▸ Exercise
For the entries presented below, indicate the number of lines that include the word "pending", adding nothing else.

[Saved entries]
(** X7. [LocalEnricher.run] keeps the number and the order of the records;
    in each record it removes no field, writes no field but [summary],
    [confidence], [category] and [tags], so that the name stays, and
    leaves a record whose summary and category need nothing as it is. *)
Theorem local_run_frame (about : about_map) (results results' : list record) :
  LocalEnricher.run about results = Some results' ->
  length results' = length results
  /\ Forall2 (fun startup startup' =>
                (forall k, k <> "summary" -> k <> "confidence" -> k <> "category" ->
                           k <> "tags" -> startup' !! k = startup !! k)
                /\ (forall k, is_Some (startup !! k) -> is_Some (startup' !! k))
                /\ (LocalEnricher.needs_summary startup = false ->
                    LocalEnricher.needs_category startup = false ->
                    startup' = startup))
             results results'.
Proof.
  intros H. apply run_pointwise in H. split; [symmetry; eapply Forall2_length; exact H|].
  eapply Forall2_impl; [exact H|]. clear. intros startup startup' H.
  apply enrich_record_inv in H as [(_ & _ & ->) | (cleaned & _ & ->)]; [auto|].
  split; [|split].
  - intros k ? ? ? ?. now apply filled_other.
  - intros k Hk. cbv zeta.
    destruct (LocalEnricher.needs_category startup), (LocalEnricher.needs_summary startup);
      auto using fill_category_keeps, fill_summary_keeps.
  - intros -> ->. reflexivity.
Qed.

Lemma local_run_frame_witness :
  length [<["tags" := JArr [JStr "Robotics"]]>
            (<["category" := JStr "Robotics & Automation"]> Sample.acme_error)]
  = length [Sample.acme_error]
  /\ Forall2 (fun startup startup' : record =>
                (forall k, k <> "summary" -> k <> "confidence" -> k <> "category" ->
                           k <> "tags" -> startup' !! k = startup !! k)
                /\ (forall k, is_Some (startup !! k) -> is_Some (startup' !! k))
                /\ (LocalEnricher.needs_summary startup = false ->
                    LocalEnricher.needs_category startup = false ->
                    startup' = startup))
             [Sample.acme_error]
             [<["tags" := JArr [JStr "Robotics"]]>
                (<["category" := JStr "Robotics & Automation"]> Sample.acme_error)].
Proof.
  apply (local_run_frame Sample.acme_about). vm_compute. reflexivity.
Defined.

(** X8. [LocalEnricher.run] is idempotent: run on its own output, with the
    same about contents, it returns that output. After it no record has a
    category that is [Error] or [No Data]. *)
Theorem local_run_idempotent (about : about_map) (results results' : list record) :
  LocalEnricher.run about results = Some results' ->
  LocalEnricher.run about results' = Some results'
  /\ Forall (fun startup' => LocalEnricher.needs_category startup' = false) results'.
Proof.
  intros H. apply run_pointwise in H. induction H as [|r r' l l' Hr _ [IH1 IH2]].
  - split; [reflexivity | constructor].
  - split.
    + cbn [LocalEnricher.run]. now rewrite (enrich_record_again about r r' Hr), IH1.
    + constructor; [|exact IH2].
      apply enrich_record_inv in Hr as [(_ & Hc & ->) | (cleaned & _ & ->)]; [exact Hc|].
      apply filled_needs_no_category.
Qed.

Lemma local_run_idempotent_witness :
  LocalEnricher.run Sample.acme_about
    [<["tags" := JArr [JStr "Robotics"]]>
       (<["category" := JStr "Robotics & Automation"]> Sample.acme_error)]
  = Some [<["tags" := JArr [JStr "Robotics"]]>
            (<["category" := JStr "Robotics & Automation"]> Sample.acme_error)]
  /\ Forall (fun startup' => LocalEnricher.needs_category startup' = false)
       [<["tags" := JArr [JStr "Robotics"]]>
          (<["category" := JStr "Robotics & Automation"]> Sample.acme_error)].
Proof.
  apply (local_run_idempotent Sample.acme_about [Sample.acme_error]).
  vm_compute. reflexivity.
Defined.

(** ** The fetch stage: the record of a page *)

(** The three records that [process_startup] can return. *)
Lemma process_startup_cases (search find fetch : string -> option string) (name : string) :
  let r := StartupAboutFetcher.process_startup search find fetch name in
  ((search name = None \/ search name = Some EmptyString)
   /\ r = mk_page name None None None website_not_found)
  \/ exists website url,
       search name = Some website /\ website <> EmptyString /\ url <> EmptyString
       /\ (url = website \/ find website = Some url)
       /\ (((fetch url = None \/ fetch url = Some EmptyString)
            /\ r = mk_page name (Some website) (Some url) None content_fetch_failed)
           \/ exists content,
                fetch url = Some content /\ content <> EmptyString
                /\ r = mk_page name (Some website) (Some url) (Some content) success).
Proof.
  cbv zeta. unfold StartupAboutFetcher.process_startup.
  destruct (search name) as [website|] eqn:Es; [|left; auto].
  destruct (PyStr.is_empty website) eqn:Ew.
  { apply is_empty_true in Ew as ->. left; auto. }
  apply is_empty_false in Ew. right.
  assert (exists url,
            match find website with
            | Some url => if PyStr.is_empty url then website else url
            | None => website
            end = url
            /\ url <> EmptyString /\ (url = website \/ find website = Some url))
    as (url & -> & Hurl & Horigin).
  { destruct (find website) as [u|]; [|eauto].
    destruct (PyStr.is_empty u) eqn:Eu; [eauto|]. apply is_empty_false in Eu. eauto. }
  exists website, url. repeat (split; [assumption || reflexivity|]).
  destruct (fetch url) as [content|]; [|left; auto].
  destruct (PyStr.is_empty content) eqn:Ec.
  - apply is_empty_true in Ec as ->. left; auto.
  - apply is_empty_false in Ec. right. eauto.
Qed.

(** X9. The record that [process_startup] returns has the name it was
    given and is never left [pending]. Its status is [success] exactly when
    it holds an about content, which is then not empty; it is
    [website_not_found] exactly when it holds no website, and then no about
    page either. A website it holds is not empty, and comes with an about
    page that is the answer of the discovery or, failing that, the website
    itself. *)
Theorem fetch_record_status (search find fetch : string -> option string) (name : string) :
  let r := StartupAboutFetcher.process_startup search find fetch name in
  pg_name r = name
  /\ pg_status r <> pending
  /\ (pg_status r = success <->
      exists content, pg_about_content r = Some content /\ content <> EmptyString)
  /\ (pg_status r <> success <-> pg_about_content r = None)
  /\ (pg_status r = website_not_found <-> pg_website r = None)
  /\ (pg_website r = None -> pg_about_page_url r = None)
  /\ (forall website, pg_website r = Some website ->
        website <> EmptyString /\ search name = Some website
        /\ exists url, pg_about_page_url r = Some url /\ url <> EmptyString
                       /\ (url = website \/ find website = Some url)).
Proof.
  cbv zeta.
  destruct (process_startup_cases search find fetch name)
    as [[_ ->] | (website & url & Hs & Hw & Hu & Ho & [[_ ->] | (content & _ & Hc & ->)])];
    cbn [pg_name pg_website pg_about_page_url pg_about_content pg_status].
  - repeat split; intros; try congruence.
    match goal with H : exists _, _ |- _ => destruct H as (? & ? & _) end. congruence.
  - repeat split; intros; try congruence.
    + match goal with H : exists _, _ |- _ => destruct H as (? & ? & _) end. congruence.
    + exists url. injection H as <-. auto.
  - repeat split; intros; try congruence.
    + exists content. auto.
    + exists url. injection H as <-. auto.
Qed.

▸ Response area
2